WHAT IS EXPECTED - The following data has a line with "Lemma utf8_bytes_byte cp" and a line with "Lemma utf8_decode_bytes k". Write out exactly those lines and all the lines between them.
[Opening DATA SUPPLIED section]
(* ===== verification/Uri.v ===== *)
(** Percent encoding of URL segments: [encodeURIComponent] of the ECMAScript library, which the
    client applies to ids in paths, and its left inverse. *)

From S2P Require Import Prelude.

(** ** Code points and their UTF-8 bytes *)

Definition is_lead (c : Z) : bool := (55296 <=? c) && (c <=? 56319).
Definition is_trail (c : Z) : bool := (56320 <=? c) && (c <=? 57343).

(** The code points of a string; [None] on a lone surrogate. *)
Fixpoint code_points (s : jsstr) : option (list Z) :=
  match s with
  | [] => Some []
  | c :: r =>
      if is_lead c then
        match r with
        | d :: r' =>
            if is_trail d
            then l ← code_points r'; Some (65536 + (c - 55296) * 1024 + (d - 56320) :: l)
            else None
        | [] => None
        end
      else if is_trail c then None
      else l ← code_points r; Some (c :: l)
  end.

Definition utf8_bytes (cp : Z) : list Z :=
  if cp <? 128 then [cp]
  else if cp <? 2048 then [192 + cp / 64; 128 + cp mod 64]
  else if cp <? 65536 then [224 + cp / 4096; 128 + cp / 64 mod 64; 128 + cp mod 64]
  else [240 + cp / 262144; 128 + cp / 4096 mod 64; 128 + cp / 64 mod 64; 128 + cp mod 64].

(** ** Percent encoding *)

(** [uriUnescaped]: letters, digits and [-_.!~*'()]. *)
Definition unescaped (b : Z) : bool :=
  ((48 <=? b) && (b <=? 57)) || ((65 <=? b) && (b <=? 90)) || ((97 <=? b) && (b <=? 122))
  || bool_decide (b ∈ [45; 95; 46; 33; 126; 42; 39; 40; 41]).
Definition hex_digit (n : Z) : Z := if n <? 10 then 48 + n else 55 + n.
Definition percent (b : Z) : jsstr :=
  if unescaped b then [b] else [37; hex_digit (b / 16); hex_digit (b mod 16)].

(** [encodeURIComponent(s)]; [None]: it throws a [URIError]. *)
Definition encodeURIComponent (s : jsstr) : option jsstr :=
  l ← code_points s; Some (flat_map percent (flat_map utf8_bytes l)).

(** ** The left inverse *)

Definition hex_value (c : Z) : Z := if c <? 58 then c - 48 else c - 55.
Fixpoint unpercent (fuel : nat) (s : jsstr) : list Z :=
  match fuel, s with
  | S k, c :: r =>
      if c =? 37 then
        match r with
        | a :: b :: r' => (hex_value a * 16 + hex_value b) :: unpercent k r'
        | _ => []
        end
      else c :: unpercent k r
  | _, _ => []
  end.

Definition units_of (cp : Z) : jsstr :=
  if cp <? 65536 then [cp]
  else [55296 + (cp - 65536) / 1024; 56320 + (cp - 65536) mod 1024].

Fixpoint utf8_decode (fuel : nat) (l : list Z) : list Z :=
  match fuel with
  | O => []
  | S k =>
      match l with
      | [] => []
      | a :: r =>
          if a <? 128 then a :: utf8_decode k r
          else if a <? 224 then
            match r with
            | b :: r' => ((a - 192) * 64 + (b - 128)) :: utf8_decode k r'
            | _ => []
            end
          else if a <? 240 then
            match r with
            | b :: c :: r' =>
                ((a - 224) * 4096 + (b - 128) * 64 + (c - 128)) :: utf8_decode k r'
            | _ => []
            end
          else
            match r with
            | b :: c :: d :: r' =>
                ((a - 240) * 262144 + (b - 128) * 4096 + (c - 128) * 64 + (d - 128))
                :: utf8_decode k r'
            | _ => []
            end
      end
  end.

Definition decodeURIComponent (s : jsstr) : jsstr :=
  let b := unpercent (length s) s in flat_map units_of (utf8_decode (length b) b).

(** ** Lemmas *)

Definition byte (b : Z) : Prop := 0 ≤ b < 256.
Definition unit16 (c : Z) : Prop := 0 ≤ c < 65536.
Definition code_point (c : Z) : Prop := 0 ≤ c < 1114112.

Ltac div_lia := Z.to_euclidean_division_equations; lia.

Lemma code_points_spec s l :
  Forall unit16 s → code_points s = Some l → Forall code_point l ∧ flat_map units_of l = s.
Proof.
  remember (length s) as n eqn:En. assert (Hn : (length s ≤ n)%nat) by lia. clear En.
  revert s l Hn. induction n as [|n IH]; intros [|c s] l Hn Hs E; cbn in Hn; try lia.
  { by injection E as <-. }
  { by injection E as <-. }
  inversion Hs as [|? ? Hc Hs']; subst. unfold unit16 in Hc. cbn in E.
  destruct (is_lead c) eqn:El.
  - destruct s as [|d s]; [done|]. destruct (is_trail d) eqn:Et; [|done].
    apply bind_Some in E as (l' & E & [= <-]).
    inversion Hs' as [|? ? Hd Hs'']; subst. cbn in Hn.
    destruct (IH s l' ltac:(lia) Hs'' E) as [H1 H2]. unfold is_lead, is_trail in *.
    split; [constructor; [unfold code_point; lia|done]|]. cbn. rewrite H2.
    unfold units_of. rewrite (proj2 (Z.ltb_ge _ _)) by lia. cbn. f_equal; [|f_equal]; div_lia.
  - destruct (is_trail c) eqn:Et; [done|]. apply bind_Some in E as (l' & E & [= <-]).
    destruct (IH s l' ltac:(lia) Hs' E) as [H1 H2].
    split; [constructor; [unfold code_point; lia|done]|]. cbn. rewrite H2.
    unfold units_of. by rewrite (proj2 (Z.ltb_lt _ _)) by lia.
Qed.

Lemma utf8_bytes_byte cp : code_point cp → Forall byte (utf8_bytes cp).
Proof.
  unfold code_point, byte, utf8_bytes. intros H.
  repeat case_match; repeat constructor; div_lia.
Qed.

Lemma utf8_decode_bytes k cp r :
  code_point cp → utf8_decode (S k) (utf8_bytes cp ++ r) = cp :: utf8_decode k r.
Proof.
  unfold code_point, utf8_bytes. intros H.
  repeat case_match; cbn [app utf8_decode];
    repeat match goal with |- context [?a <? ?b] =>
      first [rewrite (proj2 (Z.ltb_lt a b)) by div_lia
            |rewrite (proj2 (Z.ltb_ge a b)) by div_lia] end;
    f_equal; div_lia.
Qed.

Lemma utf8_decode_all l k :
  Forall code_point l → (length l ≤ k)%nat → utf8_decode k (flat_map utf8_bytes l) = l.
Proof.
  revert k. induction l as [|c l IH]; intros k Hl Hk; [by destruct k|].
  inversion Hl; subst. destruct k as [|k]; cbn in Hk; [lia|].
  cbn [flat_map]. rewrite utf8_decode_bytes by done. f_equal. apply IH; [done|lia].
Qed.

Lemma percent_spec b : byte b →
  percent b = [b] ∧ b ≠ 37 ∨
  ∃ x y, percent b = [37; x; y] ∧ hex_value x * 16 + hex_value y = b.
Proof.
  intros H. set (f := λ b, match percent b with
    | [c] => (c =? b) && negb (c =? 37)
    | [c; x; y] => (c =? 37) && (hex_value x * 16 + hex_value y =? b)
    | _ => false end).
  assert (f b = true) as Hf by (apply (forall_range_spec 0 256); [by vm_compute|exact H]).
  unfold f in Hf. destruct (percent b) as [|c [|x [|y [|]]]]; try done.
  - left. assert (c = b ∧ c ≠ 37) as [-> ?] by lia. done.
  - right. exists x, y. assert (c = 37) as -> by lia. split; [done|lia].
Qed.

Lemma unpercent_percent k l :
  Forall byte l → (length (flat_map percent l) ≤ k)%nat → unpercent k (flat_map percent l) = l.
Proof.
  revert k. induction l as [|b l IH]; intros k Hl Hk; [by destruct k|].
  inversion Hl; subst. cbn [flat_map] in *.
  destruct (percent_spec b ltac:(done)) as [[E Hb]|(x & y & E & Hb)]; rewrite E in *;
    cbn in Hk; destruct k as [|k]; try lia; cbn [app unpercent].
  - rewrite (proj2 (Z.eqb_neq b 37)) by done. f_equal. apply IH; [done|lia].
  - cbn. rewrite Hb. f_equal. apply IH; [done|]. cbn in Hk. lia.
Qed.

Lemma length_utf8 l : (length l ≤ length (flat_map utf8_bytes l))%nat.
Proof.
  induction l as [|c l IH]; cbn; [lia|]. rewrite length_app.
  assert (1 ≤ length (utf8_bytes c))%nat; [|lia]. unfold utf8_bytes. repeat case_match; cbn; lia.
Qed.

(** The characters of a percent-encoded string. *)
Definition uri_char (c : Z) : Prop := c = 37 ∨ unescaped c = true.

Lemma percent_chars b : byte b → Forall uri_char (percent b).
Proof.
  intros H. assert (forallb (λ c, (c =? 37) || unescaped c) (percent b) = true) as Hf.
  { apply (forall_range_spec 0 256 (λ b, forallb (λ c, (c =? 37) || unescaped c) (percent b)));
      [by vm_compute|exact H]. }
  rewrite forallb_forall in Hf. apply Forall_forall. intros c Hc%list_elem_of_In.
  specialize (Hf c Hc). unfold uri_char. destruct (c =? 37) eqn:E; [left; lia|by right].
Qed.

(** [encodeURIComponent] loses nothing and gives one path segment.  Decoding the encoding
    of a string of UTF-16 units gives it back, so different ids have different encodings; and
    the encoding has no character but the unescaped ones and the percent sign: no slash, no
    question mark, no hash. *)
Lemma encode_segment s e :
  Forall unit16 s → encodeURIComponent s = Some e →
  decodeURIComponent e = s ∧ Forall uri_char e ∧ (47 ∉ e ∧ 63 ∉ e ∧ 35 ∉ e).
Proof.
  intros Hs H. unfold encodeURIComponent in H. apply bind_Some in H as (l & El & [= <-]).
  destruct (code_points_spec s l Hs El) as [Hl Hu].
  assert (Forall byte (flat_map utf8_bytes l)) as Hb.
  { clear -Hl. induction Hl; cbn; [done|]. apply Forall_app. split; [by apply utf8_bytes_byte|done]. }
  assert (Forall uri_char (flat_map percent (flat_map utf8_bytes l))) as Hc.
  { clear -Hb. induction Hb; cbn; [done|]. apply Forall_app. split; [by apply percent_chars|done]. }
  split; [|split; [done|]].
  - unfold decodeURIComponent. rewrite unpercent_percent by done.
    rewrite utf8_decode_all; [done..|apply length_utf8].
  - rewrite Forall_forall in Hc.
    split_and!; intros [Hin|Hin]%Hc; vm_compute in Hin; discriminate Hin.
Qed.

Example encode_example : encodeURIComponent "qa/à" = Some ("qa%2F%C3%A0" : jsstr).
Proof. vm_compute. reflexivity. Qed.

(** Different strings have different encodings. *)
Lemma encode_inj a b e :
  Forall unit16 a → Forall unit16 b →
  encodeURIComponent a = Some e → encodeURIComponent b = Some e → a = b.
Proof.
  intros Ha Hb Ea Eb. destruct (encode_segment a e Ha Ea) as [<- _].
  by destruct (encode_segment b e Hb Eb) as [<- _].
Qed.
[Closing DATA SUPPLIED section]
[Opening DATA SUPPLIED section]
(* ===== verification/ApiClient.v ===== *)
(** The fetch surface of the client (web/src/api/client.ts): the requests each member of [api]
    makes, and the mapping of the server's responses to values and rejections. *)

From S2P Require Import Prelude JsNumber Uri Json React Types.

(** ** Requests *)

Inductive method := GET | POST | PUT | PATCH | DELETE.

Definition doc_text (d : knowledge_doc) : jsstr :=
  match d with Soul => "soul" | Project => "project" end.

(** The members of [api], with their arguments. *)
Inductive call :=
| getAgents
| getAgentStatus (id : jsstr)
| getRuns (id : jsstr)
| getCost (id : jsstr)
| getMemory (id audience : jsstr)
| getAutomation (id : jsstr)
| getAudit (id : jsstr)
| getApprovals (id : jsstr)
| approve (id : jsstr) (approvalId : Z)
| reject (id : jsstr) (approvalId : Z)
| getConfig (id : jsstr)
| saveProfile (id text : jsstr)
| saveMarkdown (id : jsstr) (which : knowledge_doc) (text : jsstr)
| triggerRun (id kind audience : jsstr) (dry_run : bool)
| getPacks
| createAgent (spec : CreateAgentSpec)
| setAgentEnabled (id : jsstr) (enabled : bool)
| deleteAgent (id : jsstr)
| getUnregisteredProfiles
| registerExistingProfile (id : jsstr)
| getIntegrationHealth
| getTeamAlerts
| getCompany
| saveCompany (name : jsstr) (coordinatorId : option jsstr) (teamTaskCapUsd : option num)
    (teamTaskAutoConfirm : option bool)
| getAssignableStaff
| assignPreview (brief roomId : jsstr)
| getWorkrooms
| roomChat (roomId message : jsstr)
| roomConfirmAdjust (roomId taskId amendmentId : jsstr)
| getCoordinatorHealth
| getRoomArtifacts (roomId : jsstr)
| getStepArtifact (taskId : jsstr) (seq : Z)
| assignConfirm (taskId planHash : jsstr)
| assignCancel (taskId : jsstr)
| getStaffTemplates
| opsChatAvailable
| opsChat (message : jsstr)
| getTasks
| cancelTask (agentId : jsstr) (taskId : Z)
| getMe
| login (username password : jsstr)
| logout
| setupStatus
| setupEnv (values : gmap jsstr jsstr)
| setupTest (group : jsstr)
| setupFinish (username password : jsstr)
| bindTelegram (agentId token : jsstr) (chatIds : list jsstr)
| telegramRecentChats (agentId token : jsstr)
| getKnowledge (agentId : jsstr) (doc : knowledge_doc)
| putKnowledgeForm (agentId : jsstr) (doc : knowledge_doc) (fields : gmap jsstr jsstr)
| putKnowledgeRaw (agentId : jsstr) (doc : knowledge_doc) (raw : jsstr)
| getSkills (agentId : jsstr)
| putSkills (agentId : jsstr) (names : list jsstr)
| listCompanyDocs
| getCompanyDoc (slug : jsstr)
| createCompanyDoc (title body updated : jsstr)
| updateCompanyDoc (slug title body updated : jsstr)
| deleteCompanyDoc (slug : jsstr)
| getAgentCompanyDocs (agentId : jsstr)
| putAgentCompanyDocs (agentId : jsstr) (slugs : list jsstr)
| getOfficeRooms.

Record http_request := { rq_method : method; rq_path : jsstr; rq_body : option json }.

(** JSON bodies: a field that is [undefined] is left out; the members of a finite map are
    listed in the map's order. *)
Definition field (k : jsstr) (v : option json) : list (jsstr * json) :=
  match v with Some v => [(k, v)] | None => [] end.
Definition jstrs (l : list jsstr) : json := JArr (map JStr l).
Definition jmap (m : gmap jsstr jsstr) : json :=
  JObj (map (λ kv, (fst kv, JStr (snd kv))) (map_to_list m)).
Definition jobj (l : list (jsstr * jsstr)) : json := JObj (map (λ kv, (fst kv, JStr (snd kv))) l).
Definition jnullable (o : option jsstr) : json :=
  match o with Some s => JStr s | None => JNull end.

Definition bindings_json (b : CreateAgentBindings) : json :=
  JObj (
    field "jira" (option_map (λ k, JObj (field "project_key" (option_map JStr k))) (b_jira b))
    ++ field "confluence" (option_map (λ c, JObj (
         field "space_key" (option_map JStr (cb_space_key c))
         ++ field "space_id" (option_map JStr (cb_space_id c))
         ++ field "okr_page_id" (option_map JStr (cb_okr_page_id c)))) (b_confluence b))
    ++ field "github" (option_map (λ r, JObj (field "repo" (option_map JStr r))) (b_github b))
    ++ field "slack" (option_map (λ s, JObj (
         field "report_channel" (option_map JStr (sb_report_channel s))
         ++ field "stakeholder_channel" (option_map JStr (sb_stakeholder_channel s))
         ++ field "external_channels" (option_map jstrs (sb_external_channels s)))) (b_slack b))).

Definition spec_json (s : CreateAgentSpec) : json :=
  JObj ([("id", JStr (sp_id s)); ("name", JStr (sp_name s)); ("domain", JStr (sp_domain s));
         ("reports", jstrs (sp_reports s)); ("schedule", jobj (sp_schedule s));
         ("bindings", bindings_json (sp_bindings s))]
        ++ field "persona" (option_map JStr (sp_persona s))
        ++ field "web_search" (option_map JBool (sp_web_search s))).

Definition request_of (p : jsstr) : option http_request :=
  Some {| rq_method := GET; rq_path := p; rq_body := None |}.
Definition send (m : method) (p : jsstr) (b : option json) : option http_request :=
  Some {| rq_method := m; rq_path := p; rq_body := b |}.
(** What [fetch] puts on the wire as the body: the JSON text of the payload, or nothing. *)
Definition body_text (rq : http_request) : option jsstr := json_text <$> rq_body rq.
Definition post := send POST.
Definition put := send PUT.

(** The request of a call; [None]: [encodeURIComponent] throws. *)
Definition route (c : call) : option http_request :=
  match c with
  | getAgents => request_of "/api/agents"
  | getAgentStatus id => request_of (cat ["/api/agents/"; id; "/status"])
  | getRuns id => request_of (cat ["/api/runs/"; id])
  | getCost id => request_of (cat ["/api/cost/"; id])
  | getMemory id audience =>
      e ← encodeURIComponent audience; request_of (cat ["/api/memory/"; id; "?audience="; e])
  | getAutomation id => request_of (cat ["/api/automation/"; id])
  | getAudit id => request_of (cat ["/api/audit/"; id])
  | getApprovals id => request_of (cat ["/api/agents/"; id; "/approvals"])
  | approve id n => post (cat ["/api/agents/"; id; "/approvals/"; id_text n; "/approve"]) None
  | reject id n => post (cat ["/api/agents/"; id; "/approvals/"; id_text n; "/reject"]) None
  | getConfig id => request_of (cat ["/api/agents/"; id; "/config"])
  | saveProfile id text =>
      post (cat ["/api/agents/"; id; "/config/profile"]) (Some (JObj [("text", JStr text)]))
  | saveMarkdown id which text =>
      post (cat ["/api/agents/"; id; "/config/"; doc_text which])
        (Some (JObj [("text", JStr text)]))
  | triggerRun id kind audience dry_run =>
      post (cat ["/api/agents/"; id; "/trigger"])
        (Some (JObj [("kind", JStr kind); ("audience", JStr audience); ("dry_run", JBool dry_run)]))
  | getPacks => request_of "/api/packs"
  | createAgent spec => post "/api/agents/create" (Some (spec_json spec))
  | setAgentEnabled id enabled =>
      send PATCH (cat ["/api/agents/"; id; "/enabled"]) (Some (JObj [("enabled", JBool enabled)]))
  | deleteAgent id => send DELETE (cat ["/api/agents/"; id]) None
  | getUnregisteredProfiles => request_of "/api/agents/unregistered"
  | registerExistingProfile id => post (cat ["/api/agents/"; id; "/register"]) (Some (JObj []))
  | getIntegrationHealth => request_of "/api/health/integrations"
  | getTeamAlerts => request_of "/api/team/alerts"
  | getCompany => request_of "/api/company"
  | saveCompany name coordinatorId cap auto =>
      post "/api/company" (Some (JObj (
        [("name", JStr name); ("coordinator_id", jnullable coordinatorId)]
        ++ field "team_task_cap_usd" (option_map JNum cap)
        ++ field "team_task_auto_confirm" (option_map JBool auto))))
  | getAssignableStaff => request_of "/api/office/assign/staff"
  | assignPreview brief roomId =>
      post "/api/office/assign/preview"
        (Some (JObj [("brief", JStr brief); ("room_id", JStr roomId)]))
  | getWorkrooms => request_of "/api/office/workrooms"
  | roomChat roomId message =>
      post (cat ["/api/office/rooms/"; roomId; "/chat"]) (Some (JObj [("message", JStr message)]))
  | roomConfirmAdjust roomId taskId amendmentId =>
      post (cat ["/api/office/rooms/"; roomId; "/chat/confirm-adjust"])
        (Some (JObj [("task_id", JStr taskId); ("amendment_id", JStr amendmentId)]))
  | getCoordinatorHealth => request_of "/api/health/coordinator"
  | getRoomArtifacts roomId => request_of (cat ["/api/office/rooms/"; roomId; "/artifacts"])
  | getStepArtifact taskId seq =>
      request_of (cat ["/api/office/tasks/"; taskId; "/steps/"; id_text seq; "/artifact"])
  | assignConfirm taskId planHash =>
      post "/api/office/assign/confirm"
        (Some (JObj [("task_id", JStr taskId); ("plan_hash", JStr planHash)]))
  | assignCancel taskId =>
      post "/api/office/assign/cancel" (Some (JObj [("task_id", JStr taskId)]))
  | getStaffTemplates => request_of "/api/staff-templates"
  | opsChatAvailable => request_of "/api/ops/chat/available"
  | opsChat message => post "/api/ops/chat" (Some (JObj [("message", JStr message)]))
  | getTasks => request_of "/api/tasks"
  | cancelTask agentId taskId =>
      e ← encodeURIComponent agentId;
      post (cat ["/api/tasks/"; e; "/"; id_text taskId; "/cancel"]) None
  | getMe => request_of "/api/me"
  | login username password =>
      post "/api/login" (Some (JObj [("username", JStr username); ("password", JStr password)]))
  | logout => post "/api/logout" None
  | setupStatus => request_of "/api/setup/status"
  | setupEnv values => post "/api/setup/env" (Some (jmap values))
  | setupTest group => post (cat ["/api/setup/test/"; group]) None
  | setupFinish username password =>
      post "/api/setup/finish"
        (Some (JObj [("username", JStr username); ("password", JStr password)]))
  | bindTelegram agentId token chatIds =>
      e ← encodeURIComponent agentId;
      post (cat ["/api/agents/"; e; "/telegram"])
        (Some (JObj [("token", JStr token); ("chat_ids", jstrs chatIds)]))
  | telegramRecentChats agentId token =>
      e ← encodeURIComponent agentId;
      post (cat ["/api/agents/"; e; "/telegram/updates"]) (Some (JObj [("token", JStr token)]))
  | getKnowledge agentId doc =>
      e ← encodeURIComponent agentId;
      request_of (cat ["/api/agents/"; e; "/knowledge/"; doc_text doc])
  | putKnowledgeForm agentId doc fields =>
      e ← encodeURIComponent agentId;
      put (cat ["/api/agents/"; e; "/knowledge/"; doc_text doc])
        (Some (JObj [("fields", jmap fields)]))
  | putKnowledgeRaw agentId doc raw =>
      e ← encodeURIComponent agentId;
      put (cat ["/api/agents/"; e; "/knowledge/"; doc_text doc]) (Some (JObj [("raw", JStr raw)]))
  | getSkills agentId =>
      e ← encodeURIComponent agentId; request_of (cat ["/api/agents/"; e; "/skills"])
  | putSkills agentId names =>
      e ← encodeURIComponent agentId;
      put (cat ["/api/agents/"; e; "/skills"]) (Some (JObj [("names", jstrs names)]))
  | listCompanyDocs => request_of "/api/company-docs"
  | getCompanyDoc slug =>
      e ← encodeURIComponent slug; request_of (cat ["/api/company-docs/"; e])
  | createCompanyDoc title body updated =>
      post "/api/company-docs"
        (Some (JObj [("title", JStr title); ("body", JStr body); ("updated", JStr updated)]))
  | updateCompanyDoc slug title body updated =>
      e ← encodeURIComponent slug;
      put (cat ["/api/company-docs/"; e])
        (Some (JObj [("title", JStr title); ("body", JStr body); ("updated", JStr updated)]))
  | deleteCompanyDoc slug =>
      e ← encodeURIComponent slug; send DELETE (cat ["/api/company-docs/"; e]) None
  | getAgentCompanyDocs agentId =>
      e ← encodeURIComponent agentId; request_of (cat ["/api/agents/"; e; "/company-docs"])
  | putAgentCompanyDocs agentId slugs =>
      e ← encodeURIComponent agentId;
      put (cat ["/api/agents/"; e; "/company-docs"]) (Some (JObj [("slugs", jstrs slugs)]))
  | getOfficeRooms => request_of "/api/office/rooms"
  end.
[Closing DATA SUPPLIED section]
FINAL ANSWER -
Lemma utf8_bytes_byte cp : code_point cp → Forall byte (utf8_bytes cp).
Proof.
  unfold code_point, byte, utf8_bytes. intros H.
  repeat case_match; repeat constructor; div_lia.
Qed.

Lemma utf8_decode_bytes k cp r :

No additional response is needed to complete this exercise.